Saved entries
★ ★ ★

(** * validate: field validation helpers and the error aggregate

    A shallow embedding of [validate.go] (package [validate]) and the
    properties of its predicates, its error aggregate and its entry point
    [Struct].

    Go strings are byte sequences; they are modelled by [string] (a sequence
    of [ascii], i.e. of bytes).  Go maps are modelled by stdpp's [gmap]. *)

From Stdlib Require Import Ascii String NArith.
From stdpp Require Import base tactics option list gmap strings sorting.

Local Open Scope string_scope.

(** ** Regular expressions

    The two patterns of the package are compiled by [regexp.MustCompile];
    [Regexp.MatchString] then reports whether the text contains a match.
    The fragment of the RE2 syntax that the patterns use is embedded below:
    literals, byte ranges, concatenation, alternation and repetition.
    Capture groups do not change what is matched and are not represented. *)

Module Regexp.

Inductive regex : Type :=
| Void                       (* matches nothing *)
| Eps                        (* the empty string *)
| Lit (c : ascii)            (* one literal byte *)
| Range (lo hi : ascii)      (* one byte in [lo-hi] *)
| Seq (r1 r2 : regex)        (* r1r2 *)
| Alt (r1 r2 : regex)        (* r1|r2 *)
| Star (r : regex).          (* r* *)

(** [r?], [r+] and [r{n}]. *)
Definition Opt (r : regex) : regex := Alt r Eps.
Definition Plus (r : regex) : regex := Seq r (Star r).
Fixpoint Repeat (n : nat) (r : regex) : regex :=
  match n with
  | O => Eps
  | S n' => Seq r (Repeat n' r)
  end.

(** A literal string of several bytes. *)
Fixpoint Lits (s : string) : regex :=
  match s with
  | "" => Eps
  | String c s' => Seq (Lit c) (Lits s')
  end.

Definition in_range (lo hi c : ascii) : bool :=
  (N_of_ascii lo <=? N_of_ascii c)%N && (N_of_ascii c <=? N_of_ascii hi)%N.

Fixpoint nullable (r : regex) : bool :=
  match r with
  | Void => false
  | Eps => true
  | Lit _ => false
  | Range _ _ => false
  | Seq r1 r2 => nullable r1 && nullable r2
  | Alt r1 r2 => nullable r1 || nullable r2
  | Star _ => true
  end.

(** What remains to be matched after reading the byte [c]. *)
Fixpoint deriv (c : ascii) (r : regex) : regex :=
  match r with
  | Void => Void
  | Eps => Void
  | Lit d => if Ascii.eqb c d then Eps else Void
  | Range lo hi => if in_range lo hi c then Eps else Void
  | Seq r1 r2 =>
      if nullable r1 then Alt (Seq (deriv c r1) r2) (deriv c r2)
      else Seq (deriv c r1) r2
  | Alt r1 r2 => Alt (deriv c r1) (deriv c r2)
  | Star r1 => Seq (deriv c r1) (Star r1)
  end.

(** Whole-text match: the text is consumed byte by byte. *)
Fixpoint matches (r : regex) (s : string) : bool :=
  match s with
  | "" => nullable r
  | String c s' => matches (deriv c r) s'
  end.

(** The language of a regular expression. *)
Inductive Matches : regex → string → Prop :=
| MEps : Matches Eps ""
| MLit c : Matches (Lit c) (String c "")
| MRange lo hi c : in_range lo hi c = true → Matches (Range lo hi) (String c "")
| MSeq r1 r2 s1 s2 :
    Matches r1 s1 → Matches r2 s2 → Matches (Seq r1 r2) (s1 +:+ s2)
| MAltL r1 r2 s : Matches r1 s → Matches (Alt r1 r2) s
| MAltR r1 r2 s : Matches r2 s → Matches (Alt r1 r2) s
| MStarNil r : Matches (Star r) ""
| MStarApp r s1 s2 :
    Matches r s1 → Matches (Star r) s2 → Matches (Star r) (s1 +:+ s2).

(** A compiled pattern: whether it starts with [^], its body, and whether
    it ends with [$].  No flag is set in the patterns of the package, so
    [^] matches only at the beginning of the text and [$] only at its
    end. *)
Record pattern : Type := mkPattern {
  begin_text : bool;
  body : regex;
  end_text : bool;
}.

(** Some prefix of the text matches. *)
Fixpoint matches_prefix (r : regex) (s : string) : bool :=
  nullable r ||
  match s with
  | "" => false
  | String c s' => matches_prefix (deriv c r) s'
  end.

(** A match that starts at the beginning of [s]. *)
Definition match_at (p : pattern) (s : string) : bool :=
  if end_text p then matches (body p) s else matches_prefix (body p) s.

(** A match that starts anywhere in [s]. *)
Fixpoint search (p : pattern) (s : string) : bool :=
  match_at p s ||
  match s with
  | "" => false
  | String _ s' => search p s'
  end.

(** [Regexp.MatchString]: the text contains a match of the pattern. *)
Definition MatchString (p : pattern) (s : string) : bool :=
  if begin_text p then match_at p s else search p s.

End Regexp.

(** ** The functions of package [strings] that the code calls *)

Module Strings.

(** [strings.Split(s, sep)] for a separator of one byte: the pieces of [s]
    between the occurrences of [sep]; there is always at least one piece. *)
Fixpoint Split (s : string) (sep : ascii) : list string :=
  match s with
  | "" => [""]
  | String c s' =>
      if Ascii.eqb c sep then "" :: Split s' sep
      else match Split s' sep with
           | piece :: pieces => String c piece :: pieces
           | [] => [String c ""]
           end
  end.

★ ★ ★

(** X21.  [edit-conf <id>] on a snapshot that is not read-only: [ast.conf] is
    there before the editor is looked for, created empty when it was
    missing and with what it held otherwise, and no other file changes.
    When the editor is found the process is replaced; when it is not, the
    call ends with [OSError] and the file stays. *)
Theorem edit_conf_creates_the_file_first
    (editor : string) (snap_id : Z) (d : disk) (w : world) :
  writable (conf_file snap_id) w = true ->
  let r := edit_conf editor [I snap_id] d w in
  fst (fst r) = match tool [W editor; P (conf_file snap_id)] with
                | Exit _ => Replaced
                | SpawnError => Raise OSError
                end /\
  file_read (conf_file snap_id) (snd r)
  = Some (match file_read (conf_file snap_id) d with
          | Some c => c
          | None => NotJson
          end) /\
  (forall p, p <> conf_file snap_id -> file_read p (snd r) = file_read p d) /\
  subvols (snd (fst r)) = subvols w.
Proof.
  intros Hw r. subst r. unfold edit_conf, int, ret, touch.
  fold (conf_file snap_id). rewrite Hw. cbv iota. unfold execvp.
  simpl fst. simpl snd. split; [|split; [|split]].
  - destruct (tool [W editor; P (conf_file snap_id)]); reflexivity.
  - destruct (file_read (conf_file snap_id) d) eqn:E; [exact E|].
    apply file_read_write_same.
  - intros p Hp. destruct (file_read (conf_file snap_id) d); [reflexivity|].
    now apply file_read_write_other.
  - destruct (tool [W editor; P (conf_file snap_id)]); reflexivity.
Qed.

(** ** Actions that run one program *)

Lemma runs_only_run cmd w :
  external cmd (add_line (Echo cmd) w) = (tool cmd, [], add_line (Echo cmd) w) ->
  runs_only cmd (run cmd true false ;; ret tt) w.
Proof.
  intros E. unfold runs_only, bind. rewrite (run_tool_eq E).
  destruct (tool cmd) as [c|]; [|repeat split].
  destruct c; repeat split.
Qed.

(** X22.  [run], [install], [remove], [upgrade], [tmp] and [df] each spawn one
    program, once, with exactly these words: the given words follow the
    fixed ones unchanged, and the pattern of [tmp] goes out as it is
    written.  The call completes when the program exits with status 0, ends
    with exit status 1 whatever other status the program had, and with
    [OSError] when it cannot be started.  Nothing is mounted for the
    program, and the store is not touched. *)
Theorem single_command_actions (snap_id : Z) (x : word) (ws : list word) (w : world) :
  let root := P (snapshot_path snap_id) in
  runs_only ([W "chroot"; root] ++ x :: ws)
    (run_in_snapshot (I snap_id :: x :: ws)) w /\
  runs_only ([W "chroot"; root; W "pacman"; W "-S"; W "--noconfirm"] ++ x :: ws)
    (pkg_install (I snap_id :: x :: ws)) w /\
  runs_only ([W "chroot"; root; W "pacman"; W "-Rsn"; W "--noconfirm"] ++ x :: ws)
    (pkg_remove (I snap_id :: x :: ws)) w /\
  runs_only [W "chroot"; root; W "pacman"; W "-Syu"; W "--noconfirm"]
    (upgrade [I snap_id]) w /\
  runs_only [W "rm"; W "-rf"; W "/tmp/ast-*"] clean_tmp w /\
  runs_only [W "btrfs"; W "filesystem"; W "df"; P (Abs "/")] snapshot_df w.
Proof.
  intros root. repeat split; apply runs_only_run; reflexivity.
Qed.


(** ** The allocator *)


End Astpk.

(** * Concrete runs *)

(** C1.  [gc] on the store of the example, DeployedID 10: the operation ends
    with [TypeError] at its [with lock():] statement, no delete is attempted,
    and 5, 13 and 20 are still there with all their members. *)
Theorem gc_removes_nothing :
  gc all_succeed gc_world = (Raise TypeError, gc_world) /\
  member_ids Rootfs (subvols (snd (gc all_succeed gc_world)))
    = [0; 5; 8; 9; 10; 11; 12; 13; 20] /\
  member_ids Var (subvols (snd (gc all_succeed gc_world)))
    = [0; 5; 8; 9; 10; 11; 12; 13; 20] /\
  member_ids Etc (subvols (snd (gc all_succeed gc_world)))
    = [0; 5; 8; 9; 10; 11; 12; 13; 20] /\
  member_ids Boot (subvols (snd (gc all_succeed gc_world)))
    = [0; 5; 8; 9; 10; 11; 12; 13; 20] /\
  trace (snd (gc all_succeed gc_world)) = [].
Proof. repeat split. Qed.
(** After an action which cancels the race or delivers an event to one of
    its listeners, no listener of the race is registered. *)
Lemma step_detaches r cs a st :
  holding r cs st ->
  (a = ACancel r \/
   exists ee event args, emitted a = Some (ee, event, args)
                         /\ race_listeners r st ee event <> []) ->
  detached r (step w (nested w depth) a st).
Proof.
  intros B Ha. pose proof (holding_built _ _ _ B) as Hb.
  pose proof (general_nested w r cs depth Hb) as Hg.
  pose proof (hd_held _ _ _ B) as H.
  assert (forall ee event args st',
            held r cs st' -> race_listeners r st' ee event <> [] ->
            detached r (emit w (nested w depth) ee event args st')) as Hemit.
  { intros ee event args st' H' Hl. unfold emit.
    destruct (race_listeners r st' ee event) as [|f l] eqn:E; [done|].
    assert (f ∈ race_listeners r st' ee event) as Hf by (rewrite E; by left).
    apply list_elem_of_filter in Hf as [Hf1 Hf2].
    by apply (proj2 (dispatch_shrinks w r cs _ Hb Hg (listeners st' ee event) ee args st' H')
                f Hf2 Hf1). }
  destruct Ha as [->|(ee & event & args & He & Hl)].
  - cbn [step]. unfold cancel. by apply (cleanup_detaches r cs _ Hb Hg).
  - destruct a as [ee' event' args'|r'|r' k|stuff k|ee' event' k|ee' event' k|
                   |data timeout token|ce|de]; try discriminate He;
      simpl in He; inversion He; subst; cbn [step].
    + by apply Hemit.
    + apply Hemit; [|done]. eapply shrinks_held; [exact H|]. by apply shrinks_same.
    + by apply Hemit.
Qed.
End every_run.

★ ★ ★

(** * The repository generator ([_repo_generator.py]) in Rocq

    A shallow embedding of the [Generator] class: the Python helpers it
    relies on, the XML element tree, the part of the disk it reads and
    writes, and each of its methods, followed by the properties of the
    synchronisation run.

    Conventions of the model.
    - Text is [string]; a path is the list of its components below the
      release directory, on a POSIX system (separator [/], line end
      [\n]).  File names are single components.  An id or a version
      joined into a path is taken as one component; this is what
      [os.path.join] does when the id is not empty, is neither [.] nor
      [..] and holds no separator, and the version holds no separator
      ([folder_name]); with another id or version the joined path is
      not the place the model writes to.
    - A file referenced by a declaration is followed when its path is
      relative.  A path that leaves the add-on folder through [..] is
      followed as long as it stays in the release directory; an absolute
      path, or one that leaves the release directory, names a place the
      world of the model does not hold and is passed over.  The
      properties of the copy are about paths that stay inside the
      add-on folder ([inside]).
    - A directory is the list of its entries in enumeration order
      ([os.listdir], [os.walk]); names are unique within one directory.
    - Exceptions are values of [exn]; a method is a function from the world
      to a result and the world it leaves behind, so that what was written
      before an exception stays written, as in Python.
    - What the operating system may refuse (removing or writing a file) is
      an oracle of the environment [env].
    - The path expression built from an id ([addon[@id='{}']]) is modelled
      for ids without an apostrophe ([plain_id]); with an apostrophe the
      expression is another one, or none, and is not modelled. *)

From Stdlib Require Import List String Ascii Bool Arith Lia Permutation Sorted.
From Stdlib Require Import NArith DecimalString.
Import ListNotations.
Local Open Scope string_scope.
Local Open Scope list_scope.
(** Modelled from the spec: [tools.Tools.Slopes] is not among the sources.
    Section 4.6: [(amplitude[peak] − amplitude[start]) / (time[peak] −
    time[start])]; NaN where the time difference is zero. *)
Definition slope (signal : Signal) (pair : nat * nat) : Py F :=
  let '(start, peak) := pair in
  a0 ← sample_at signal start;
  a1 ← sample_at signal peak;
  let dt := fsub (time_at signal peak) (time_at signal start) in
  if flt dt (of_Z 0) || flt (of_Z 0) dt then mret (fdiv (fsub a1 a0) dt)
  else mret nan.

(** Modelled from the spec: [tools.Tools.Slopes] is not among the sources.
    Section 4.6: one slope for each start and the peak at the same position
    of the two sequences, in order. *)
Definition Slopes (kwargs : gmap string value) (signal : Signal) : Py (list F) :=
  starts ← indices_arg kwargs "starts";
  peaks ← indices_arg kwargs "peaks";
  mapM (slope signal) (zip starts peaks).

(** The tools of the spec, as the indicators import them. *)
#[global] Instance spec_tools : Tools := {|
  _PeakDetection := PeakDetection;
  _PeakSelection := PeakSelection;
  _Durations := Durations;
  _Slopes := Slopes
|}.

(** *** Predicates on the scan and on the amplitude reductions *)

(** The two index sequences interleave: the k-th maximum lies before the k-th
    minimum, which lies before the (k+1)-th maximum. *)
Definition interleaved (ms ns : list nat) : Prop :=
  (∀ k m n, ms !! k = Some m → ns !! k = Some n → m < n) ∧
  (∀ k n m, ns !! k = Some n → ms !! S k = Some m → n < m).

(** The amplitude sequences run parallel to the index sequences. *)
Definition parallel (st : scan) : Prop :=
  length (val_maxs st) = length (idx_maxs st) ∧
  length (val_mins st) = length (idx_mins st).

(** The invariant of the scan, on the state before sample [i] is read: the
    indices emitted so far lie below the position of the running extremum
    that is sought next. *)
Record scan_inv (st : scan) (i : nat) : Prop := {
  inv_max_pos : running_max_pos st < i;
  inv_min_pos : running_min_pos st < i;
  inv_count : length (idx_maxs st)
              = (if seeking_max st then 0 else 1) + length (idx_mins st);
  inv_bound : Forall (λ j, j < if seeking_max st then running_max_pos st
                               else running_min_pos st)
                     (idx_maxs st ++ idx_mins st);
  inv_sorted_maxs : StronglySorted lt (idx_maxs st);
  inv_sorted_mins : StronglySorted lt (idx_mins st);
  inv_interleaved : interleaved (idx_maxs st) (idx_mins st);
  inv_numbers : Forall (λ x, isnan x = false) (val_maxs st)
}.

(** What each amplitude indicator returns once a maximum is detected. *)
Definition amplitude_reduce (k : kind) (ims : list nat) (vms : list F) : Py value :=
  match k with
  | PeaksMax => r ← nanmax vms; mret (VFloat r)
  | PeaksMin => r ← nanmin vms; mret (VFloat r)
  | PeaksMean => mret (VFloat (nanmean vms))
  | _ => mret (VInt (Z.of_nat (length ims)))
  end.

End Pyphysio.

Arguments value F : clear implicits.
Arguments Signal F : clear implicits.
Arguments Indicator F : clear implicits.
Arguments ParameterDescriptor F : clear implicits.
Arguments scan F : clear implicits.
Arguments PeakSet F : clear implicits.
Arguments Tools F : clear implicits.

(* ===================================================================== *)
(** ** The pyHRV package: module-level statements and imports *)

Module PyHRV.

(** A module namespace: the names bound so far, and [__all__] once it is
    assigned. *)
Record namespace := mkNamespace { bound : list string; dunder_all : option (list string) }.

★ ★ ★

◆ **WHAT THIS TASK INVOLVES**: Return, word for word, the lines of the data above from the line with "(** * validate: field" through the line with "literals, byte ranges, concatenation, alternation", inclusive.

◆ **EXERCISE RESULT**:
(** * validate: field validation helpers and the error aggregate

    A shallow embedding of [validate.go] (package [validate]) and the
    properties of its predicates, its error aggregate and its entry point
    [Struct].

    Go strings are byte sequences; they are modelled by [string] (a sequence
    of [ascii], i.e. of bytes).  Go maps are modelled by stdpp's [gmap]. *)

From Stdlib Require Import Ascii String NArith.
From stdpp Require Import base tactics option list gmap strings sorting.

Local Open Scope string_scope.

(** ** Regular expressions

    The two patterns of the package are compiled by [regexp.MustCompile];
    [Regexp.MatchString] then reports whether the text contains a match.
    The fragment of the RE2 syntax that the patterns use is embedded below:
    literals, byte ranges, concatenation, alternation and repetition.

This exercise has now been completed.